Harry'ye bakıp "Güzel?" dedi. Kaşları doğru cevabı vermiş olmasını sorgular bir şekilde buruşmuştu. "Cevap böyle mi olmalı, ayrıntı mı vereyim?" dediğinde herkes güldü.

"Bilemiyorum, eğer istiyorsan seni durdurmam."

"Umm, tamam." tekrar Harry'ye baktığında onun dikkatle kendisini izlediğini gördü. "Aslında hayır, bunu yapmayacağım. Sadece güzel öpüştüğünü bilseniz yeter."

"O zaman aynı soruyu Harry'ye de sormak istiyorum." Harry boğazını temizleyip tek gözünü kısarak Louis'yi süzdü.

"Louis'nin dudakları çok yumuşak, ne kadar sert olursanız olun aynı şekilde karşılık alamıyorsunuz ama bu güzel bir şey. Hayatına girecek kişi bu yönden şanslı çünkü onu öpmek çok hoş bir şey." kadın bir süre ikisine baktı. Louis Harry'nin cevabından sonra utanarak gülümsedi.

"Fanlarınız arasında sizi yakıştıranlar var. Onların bu cevaptan sonra ne hissedeceğini tahmin edebiliyor musunuz?"

"Büyük ihtimalle yarın sabaha kadar binlerce haber sitesinde ve sosyal medyada haberlerimiz yayınlanacak ve onlar bunları gördükçe çıldıracak." Harry her zaman olan şeyi anlatınca Louis onu başını sallayarak onayladı.
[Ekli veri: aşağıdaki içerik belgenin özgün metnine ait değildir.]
Lemma done_all_use keyring w :
  instances_done keyring w -> smtp_done keyring w -> webhooks_done keyring w -> all_use (currentVersion keyring) w.
Proof.
  intros Hi Hs Hw s envelope v. destruct s as [id| |id|id]; simpl.
  - intros Hid. by apply (Hi id (envelope, v)).
  - destruct (w_smtp w) as [c|] eqn:Ec; [simpl|done]. destruct (smtp_AuthKeyVersion c) as [u|] eqn:Eu; [simpl|done].
    intros [= _ <-]. by eapply Hs.
  - destruct (w_webhook w !! id) as [t|] eqn:Et; [simpl|done]. intros [= _ <-]. by eapply Hw.
  - destruct (w_webhook w !! id) as [t|] eqn:Et; [simpl|done]. intros [= _ <-]. by eapply Hw.
Qed.

(** The transaction moves every row to the current key, or changes nothing. *)
Lemma reencrypt_transaction w0 keyring :
  triple (ready w0 keyring)
    (InTx (instances ← ReencryptCredentials keyring; smtp ← reencryptSMTPChannel keyring;
           webhooks ← reencryptWebhookTargets keyring; mret (instances + smtp + webhooks)))
    (fun _ w => ready w0 keyring w /\ all_use (currentVersion keyring) w) (ready w0 keyring).
Proof.
  apply triple_InTx; [|by intros n w [Hr _]].
  eapply triple_bind; [apply ReencryptCredentials_done|]. intros n1.
  eapply triple_bind; [apply reencryptSMTPChannel_done|]. intros n2.
  eapply triple_bind; [apply reencryptWebhookTargets_done|]. intros n3.
  apply triple_ret. intros w (Hr & Hi & Hs & Hw). split; [done|]. by apply done_all_use.
Qed.

(** * The snapshot *)

(** One channel of a snapshot, field by field. *)
Record smtp_copy (row : SmtpChannel) (c : SnapshotSMTPChannel) : Prop := MkSmtpCopy {
  smtp_copy_target : (ss_Enabled c, ss_Host c, ss_Port c, ss_TLSMode c) = (smtp_Enabled row, smtp_Host row, smtp_Port row, smtp_TlsMode row);
  smtp_copy_mail : (ss_From c, ss_Recipient c) = (smtp_FromAddress row, smtp_Recipient row);
  smtp_copy_auth : (ss_AuthType c, ss_Username c, ss_AuthCiphertext c, ss_AuthKeyVersion c) =
    (smtp_AuthType row, smtp_Username row, smtp_AuthCiphertext row, smtp_AuthKeyVersion row);
}.

Record webhook_copy (row : WebhookTarget) (c : SnapshotWebhookTarget) : Prop := MkWebhookCopy {
  webhook_copy_target : (sw_ID c, sw_Name c, sw_Enabled c, sw_URL c) = (wt_ID row, wt_Name row, wt_Enabled row, wt_Url row);
  webhook_copy_signing : (sw_SigningValueCiphertext c, sw_SignatureHeaderCiphertext c, sw_SigningKeyVersion c) =
    (wt_SigningValueCiphertext row, wt_SignatureHeaderCiphertext row, wt_SigningKeyVersion row);
}.

(** A snapshot that is as the tables are: the mail channel if there is one and every
    webhook once, all their fields included. *)
Definition copies (snapshot : ChannelSnapshot) (w : World) : Prop :=
  cs_FormatVersion snapshot = ChannelSnapshotFormatVersion /\
  option_Forall2 smtp_copy (w_smtp w) (cs_SMTP snapshot) /\
  exists rows, rows ≡ₚ (map_to_list (w_webhook w)).*2 /\ Forall2 webhook_copy rows (cs_Webhooks snapshot).

Lemma GetSMTPChannel_cases w :
  triple (fun w1 => w1 = w) (attempt GetSMTPChannel)
    (fun r w' => w' = w /\ match r with Ok c => w_smtp w = Some c | Err e => is_no_rows e = true -> w_smtp w = None end) (fun _ => False).
Proof.
  intros fs w1 ->. unfold attempt, GetSMTPChannel. set (effect := fun w => _).
  assert (forall w1 a w', effect w1 = Ok (a, w') -> w' = w1 /\ w_smtp w1 = Some a) as Heff.
  { unfold effect. intros w1 a w'. destruct (w_smtp w1); [|done]. by intros [= -> ->]. }
  pose proof (statement_cases effect fs w) as Hc. pose proof (statement_keeps (fun w => w) effect (fun w1 a w' H => proj1 (Heff w1 a w' H)) fs w) as Hk.
  unfold tables_after in Hk. destruct (statement effect fs w) as [[[c|e] w'] fs']; simpl in *; subst w'; (split; [done|]).
  - by apply (Heff w c w).
  - intros He. destruct (Hc He) as [E _]. unfold effect in E. by destruct (w_smtp w).
Qed.

Lemma loadChannelSnapshot_copies w :
  triple (fun w1 => w1 = w) loadChannelSnapshotFromDatabase (fun snapshot w' => w' = w /\ copies snapshot w) (fun w' => w' = w).
Proof.
  unfold loadChannelSnapshotFromDatabase.
  eapply triple_bind; [eapply triple_weaken; [apply (GetSMTPChannel_cases w)|done|intros r w' Hr; exact Hr|by intros w']|].
  intros r. apply (triple_bind _ _ _ (fun smtp w' => w' = w /\ option_Forall2 smtp_copy (w_smtp w) smtp)).
  { destruct r as [c|e]; [apply triple_ret; intros w' [-> ->]; split; [done|]; by repeat constructor|].
    destruct (is_no_rows e); [|by apply triple_fail; intros w' [-> _]]. apply triple_ret. intros w' [-> Hn]. rewrite Hn by done. by repeat constructor. }
  intros smtp. apply (triple_bind _ _ _ (fun webhooks w' => w' = w /\ option_Forall2 smtp_copy (w_smtp w) smtp /\
    webhooks ≡ₚ (map_to_list (w_webhook w)).*2)).
  { apply triple_wrap, triple_query; [by intros w' [-> _]|]. intros w' [-> Hs]. split_and!; [done..|]. apply sort_by_perm. }
  intros webhooks. apply triple_ret. intros w' (-> & Hs & Hw). split; [done|]. split; [done|]. split; [done|].
  exists webhooks. split; [done|]. apply Forall2_fmap_r, Forall_Forall2_diag, Forall_forall. intros row _. by split.
Qed.

(** What holds wherever the rotation stops: every credential is as readable as
    before, and the snapshot is the old one with all its keys, or a copy of the
    tables. *)
Definition outcome (w0 w : World) : Prop :=
  safe w0 w /\
  (w_snapshot w = w_snapshot w0 /\ keeps_keys w0 w \/ exists snapshot, w_snapshot w = Some snapshot /\ copies snapshot w).

Lemma base_outcome w0 w : base w0 w -> outcome w0 w.
Proof. intros (Hs & _ & Hk & Hsn). split; [done|]. by left. Qed.

(** After the snapshot was refreshed. *)
Definition synced (w0 : World) (version : Z) (w : World) : Prop :=
  safe w0 w /\ all_use version w /\ is_Some (key_of w version) /\
  exists snapshot, w_snapshot w = Some snapshot /\ copies snapshot w.

Lemma synced_outcome w0 version w : synced w0 version w -> outcome w0 w.
Proof. intros (Hs & _ & _ & Hsn). split; [done|]. by right. Qed.

Lemma SyncSnapshot_synced w0 keyring :
  triple (fun w => ready w0 keyring w /\ all_use (currentVersion keyring) w) (SyncSnapshot true)
    (fun _ => synced w0 (currentVersion keyring)) (outcome w0).
Proof.
  apply triple_at. intros w [(Hb & Hr & _) Hall]. pose proof (base_outcome _ _ Hb) as Ho. unfold SyncSnapshot.
  eapply triple_bind; [eapply triple_weaken; [apply (loadChannelSnapshot_copies w)|done|done|by intros w' ->]|].
  intros snapshot. apply triple_at. intros w' [-> Hcopies]. unfold WriteSnapshot. simpl negb. cbv iota.
  assert (synced w0 (currentVersion keyring) (set_snapshot (Some snapshot) w)) as Hsynced.
  { split_and!; [apply Hb|done|by exists (currentKey keyring)|]. exists snapshot. done. }
  do 5 (eapply triple_bind; [apply triple_wrap; eapply triple_weaken; [apply (triple_keeps (fun w' => w' = w) io_step)|done|done|by intros w' ->]|intros []]).
  apply (triple_bind _ _ _ (fun _ => synced w0 (currentVersion keyring))).
  { apply triple_wrap, triple_statement; [by intros w' ->|]. intros w1 [] w' -> [= <-]. split; [done|]. by eapply synced_outcome. }
  intros []. apply (triple_bind _ _ _ (fun _ => synced w0 (currentVersion keyring))); [|intros []];
    apply triple_wrap; (eapply triple_weaken; [apply (triple_keeps (synced w0 (currentVersion keyring)) io_step)|done|done|by intros w'; apply synced_outcome]).
Qed.

(** * Removing keys *)

Lemma append_inj (s t u : string) : s +:+ t = s +:+ u -> t = u.
Proof.
  induction s as [|c s IH]; [done|]. change (String c s +:+ ?x) with (String c (s +:+ x)). intros [= Hs]. by apply IH.
Qed.

Lemma credentialKeyFilename_inj v v' : credentialKeyFilename v = credentialKeyFilename v' -> v = v'.
Proof. intros Heq%append_inj. by apply Itoa_inj. Qed.

Lemma remove_key_synced w0 current version :
  triple (synced w0 current) (remove_key current version) (fun _ => synced w0 current) (synced w0 current).
Proof.
  unfold remove_key. destruct (Z.eqb_spec version current) as [->|Hne]; [by apply triple_ret|].
  apply (triple_bind _ _ _ (fun _ => synced w0 current)).
  { eapply (triple_attempt _ _ (fun _ => synced w0 current)); [|intros e w Hw; exact Hw].
    apply triple_statement; [done|]. intros w [] w' (Hs & Hall & [key Hkey] & Hsn) He.
    destruct (disk_Files (w_disk w) !! _); [|done]. injection He as <-.
    assert (synced w0 current (set_files (delete (credentialKeyFilename version)) w)) as Hsync; [|done].
    assert (key_of (set_files (delete (credentialKeyFilename version)) w) current = Some key) as Hkey'.
    { unfold key_of in *. simpl. rewrite lookup_delete_ne; [done|]. by intros Heq%credentialKeyFilename_inj. }
    split_and!; [|done|by eexists|done]. etrans; [exact Hs|]. apply safe_keys; [by intros []|].
    intros s envelope v key1 Hst Hk. rewrite (Hall s envelope v Hst) in *. congruence. }
  intros [[]|e]; [by apply triple_ret|]. case_bool_decide; [by apply triple_ret|by apply triple_fail].
Qed.

Lemma RemoveUnreferencedKeys_synced w0 keyring :
  triple (synced w0 (currentVersion keyring)) (RemoveUnreferencedKeys keyring)
    (fun _ => synced w0 (currentVersion keyring)) (synced w0 (currentVersion keyring)).
Proof.
  unfold RemoveUnreferencedKeys. eapply triple_bind; [apply triple_keeps, _|]. intros versions.
  eapply triple_bind.
  { apply triple_for_each. intros version _. apply triple_keeps. unfold verify_unreferenced, CountCredentialKeyReferences. apply _. }
  intros []. eapply triple_bind; [apply triple_for_each; intros version _; apply remove_key_synced|].
  intros []. apply triple_keeps. unfold syncCredentialDirectory. apply _.
Qed.

Lemma rotate_outcome w0 :
  keyed w0 ->
  triple (fun w => w = w0) rotateCredentialKeyring (fun r => synced w0 (KeyVersion r)) (outcome w0).
Proof.
  intros Hkeyed. unfold rotateCredentialKeyring.
  eapply triple_bind; [eapply triple_weaken; [apply (Prepare_ready w0)|intros w ->; by apply base_refl|done|apply base_outcome]|].
  intros [keyring need]. simpl.
  apply (triple_bind _ _ _ (fun _ w => ready w0 keyring w /\ all_use (currentVersion keyring) w)).
  { destruct need; [|by apply triple_ret; intros w [Hr Ha]; auto]. apply triple_wrap.
    eapply triple_weaken; [apply reencrypt_transaction|by intros w [Hr _]|done|]. intros w [Hb _]. by apply base_outcome. }
  intros n. eapply triple_bind; [apply triple_wrap, SyncSnapshot_synced|]. intros [].
  eapply triple_bind; [eapply triple_weaken; [apply RemoveUnreferencedKeys_synced|done|done|apply synced_outcome]|].
  intros []. by apply triple_ret.
Qed.

(** C3. Whatever fails and wherever a rotation stops, every stored credential that
    could be decrypted still decrypts to the same text; the snapshot of the channels is
    the old one, with all keys still there, or a copy of the tables, which has the mail
    channel and every webhook with all their fields; and a rotation that succeeds has
    moved every credential to the current key, which is on disk, and refreshed the
    snapshot. *)
Theorem rotation_loses_nothing (fs : list fate) (w0 : World) :
  keyed w0 ->
  let '(r, w, _) := rotateCredentialKeyring fs w0 in
  (forall s p, plaintext w0 s = Some p -> plaintext w s = Some p) /\
  (w_snapshot w = w_snapshot w0 /\ (forall version key, key_of w0 version = Some key -> key_of w version = Some key) \/
   exists snapshot, w_snapshot w = Some snapshot /\ copies snapshot w) /\
  (forall result, r = Ok result ->
     (forall s envelope version, stored w s = Some (envelope, version) -> version = KeyVersion result) /\
     is_Some (key_of w (KeyVersion result)) /\
     exists snapshot, w_snapshot w = Some snapshot /\ copies snapshot w).
Proof.
  intros Hkeyed. pose proof (rotate_outcome w0 Hkeyed fs w0 eq_refl) as Hr.
  destruct (rotateCredentialKeyring fs w0) as [[[result|e] w] fs']; simpl in Hr.
  - pose proof (synced_outcome _ _ _ Hr) as [Hs Hsn]. destruct Hr as (_ & Hall & Hkey & Hcopy).
    split_and!; [done..|]. by intros result' [= <-].
  - destruct Hr as [Hs Hsn]. by split_and!.
Qed.

(** What a key ring encrypts, under any faults, it decrypts again under the version
    it returned, in any world and without a call that could fail. *)
Theorem decrypt_encrypt_roundtrip (keyring : CredentialKeyring) (p aad description : string) (fs fs' fs2 : list fate)
    (w w' w2 : World) (envelope : string) (version : Z) :
  encrypt keyring p aad description fs w = (Ok (envelope, version), w', fs') ->
  version = currentVersion keyring /\ decrypt keyring envelope version aad fs2 w2 = (Ok p, w2, fs2).
Proof.
  intros He. pose proof (encrypt_seals keyring w p aad description fs w eq_refl) as Hs. rewrite He in Hs.
  destruct Hs as (_ & Hv & Ho). simpl in Hv, Ho. subst version. split; [done|].
  unfold encrypt, decrypt in *. destruct (keyring_fault keyring); [done|].
  rewrite bool_decide_false by (intros Hne; by apply Hne).
  unfold mbind, DB_bind, lift in *. simpl. destruct (credentialGCM (currentKey keyring)); [|done]. simpl. by rewrite Ho.
Qed.
End Proofs.
(* ===== verification/CollectService.v ===== *)
(** The collection service ([internal/collect/service.go]): connections to monitored
    servers, the execution of one task and of one pass over all instances, and the
    health the service and its scheduler publish ([internal/collect/scheduler.go]). *)

From stdpp Require Import vector.
From S2P Require Import Prelude Float64 Db Text Partitions Dictionary Catalog MetricMath Capability ControlPlane Samples.
From S2P Require Import CollectState Scheduler PlatformHealth Credentials.

(** * Connections *)

Definition uint16 (z : Z) : Z := z mod 2 ^ 16.

(** The fields of [pgx.ConnConfig] the service sets. *)
Record ConnConfig : Type := MkConnConfig {
  cc_Host : string;
  cc_Port : Z;
  cc_Database : string;
  cc_User : string;
  cc_Password : string;
  cc_ApplicationName : string;
}.

Definition targetConnectionConfig (target : ListCollectionTargetsRow) (password : string) : ConnConfig :=
  MkConnConfig (target_Host target) (uint16 (target_Port target)) (default EmptyString (target_DatabaseName target))
    (target_Username target) password "dbs-monitor".

(** [cachedConnection]; a connection is its number, in the order of dialling. *)
Record cachedConnection : Type := MkCached {
  cached_credentialVersion : Z;
  cached_conn : nat;
}.

Record projectedCapabilitySnapshot : Type := MkProjected {
  projected_states : CapabilityStates;
  projected_observedAt : Time;
  projected_exists : bool;
}.

(** A network error, [io.EOF] or [io.ErrUnexpectedEOF] (both [ErrEOF]) in the chain. *)
Fixpoint broken_pipe (e : error) : bool :=
  match e with ErrNet | ErrEOF => true | Errorf _ inner => broken_pipe inner | _ => false end.

Definition isConnectionFailure (e : error) : bool :=
  match pg_error e with
  | Some code =>
      HasPrefix code "08" || bool_decide (code = "57P01") || bool_decide (code = "57P02") || bool_decide (code = "57P03")
  | None => broken_pipe e
  end.

Definition taskTimeout (interval : Duration) : Duration :=
  let timeout := Z.quot (int64 (interval * 4)) 5 in
  if 10 * Second <? timeout then 10 * Second else timeout.

Definition capabilitySnapshotTimeout : Duration := 10 * Second.

Definition statActivityMetricIDs : list MetricID := [
  MetricConnectionTotal; MetricConnectionActive; MetricConnectionIdleInTransaction; MetricLongTransactionCount;
  MetricMaxTransactionDurationSec; MetricLockWaitingCount; MetricBlockedSessionCount; MetricLongRunningQueryCount;
  MetricConnectionSaturationPercent].

(** * The outside *)

(** The row of the session query: the nine numbers, then the two snapshots, whose
    JSON is given as what it decodes to. *)
Record StatActivityRow : Type := MkStatActivityRow {
  sar_values : vec float64 9;
  sar_sessionsJSON : result (list statActivitySession);
  sar_sessionCount : Z;
  sar_sessionsTruncated : bool;
  sar_longQuerySamplesJSON : result (list statActivitySession);
  sar_longQuerySampleCount : Z;
  sar_longQuerySamplesTruncated : bool;
}.

(** What the service does not control. Every interaction has a number, and an answer
    may depend on it, on the connection and on the text sent: the clocks, the
    answers of the monitored servers, whether a connection was closed by its peer,
    whether the deadline of the running task has passed, and what other writers of
    the platform database did meanwhile. *)
Record Outside : Type := MkOutside {
  out_clock : nat -> Time;
  out_wall : nat -> Time;
  out_Dial : nat -> ConnConfig -> option error;
  out_IsClosed : nat -> nat -> bool;
  out_Expired : nat -> bool;
  out_Scan : nat -> nat -> string -> list string -> option error;
  out_Probe : nat -> nat -> string -> result bool;
  out_Activity : nat -> nat -> string -> result StatActivityRow;
  out_Database : nat -> nat -> string -> result (list (string * statDatabaseCounters));
  out_Rows : nat -> nat -> string -> result (list (gmap string cell));
  out_Statistics : nat -> nat -> string -> result (list queryStatisticsEntry);
  out_DiskUsage : nat -> string -> result float64;
  out_DatabaseSize : nat -> Z;
  out_others : nat -> Tables -> Tables;
}.
(** ** Connections *)

(** What the service knows of its connections. *)
Definition conn_view (s : Service) := (s_queryConnections s, s_dialled s, s_closed s).

(** Every cached connection is open and was dialled for its instance with its
    credential version, and every other one ever dialled is closed, except [spare]. *)
Record connections_ok (spare : option nat) (s : Service) : Prop := MkConnectionsOk {
  cached_dialled id cached : s_queryConnections s !! id = Some cached ->
    exists config, s_dialled s !! cached_conn cached = Some (id, cached_credentialVersion cached, config);
  cached_open id cached : s_queryConnections s !! id = Some cached -> cached_conn cached ∉ s_closed s;
  accounted n : (n < length (s_dialled s))%nat ->
    n ∈ s_closed s \/ spare = Some n \/ exists id cached, s_queryConnections s !! id = Some cached /\ cached_conn cached = n;
  closed_dialled n : n ∈ s_closed s -> (n < length (s_dialled s))%nat;
  spare_open n : spare = Some n -> (n < length (s_dialled s))%nat /\ (n ∉ s_closed s) /\
    forall id cached, s_queryConnections s !! id = Some cached -> cached_conn cached <> n;
}.

Lemma connections_view spare s s' : conn_view s' = conn_view s -> connections_ok spare s -> connections_ok spare s'.
Proof. unfold conn_view. intros [= E1 E2 E3] []. split; rewrite ?E1, ?E2, ?E3; auto. Qed.

Lemma keeps_connections {A} spare (m : DB Service A) `{!Keeps conn_view m} :
  triple (connections_ok spare) m (fun _ => connections_ok spare) (connections_ok spare).
Proof.
  intros fs s Hs. pose proof (keeps (f := conn_view) (m := m) fs s) as Hk. unfold tables_after in Hk.
  destruct (m fs s) as [[[a|e] s'] fs']; simpl in *; by eapply connections_view.
Qed.

(** Code that keeps the connections in order, whether it succeeds or fails. *)
Class Orderly {A} (m : DB Service A) : Prop :=
  orderly : triple (connections_ok None) m (fun _ => connections_ok None) (connections_ok None).

Lemma keeps_orderly {A} (m : DB Service A) : Keeps conn_view m -> Orderly m.
Proof. intros Hm. by apply keeps_connections. Qed.

#[export] Instance bind_orderly {A B} (m : DB Service A) (k : A -> DB Service B) :
  Orderly m -> (forall a, Orderly (k a)) -> Orderly (m ≫= k).
Proof. intros Hm Hk. eapply triple_bind; [exact Hm|intros a; apply Hk]. Qed.

#[export] Instance ret_orderly {A} (a : A) : Orderly (mret a).
Proof. by apply triple_ret. Qed.

#[export] Instance fail_orderly {A} (e : error) : Orderly (fail e : DB Service A).
Proof. by apply triple_fail. Qed.

#[export] Instance attempt_orderly {A} (m : DB Service A) : Orderly m -> Orderly (attempt m).
Proof. intros Hm. by eapply triple_attempt; [exact Hm|]. Qed.

#[export] Instance wrap_orderly {A} message (m : DB Service A) : Orderly m -> Orderly (wrap message m).
Proof. intros Hm. by apply triple_wrap. Qed.

#[export] Instance for_each_orderly {I} (f : I -> DB Service unit) items : (forall i, Orderly (f i)) -> Orderly (for_each f items).
Proof. intros Hf. apply triple_for_each. intros i _. apply Hf. Qed.

#[export] Hint Extern 1 (Orderly (if ?b then _ else _)) => destruct b : typeclass_instances.
#[export] Hint Extern 1 (Orderly (match ?o with _ => _ end)) => destruct o : typeclass_instances.

Section Connections.
Context `{Crypto}.
Context (out : Outside) (keyring : CredentialKeyring) (span : Duration).

#[export] Instance outside_view : Keeps conn_view (outside out).
Proof. done. Qed.

#[export] Instance gets_view {A B} (g : Service -> B) (f : Service -> A) : Keeps g (gets f).
Proof. done. Qed.

Lemma modify_view (f : Service -> Service) : (forall s, conn_view (f s) = conn_view s) -> Keeps conn_view (modify f).
Proof. intros Hf fs s. apply Hf. Qed.

#[local] Hint Extern 2 (Keeps conn_view (modify _)) => (apply modify_view; intros; reflexivity) : typeclass_instances.

#[export] Instance on_tables_view {A} (m : DB Tables A) : Keeps conn_view (on_tables m).
Proof. by apply focus_keeps. Qed.

#[export] Instance on_secrets_view {A} (m : DB World A) : Keeps conn_view (on_secrets m).
Proof. by apply focus_keeps. Qed.

#[export] Instance publish_view now fact : Keeps conn_view (publish now fact).
Proof.
  apply modify_view. intros s. destruct (s_health s) as [store|]; [|done]. by destruct (Update now fact store) as [[? ?] ?].
Qed.

#[export] Instance answer_view {A} (r : result A) : Keeps conn_view (answer r).
Proof. unfold answer. apply _. Qed.

#[export] Instance answer_error_view e : Keeps conn_view (answer_error e).
Proof. unfold answer_error. apply _. Qed.

#[export] Instance Now_view : Keeps conn_view (Now out).
Proof. unfold Now. apply _. Qed.

#[export] Instance wall_view : Keeps conn_view (wall out).
Proof. unfold wall. apply _. Qed.

#[export] Instance Since_view started : Keeps conn_view (Since out started).
Proof. unfold Since. apply _. Qed.

#[export] Instance deadlineExceeded_view : Keeps conn_view (deadlineExceeded out).
Proof. unfold deadlineExceeded. apply _. Qed.

#[export] Instance connectionConfig_view target : Keeps conn_view (connectionConfig out keyring target).
Proof.
  apply bind_keeps; [apply _|]. intros [password|e]; [apply _|]. apply bind_keeps; [apply _|]. intros health.
  apply bind_keeps; [|apply _]. destruct health, (fault_code e); try apply ret_keeps.
  apply bind_keeps; [apply _|]. intros now. apply publish_view.
Qed.

#[export] Instance Scan_view conn sql args : Keeps conn_view (Scan out conn sql args).
Proof. unfold Scan. apply _. Qed.

#[export] Instance IsClosed_view conn : Keeps conn_view (IsClosed out conn).
Proof. unfold IsClosed. apply _. Qed.

#[export] Instance collectQueryTask_view conn run : Keeps conn_view (collectQueryTask out conn run).
Proof. unfold collectQueryTask, Query. apply _. Qed.

#[export] Instance repaired_view at_ write : Keeps conn_view (repaired at_ write).
Proof. unfold repaired, publishPartitionWriteFailure. apply _. Qed.

#[export] Instance finishFailure_view run c : Keeps conn_view (finishFailure out span run c).
Proof. unfold finishFailure, record_failure. apply _. Qed.

#[export] Instance record_success_view run batch : Keeps conn_view (record_success out span run batch).
Proof. unfold record_success. apply _. Qed.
"Peki, sizin aranızda gerçekten bir şey yok mu?"

"Size olumlu bir cevap verip insanları mutlu etmeyi çok isterdim ama maalesef. Neredeyse beş yıldır çok yakın arkadaşız."

"Hayatın bize ne getireceğini bilemeyiz. Bence siz yinede kesin konuşmayın." ikisi birbirine bakıp gülümsemelerini saklamaya çalıştılar. "Harry'nin boynuna ne oldu?"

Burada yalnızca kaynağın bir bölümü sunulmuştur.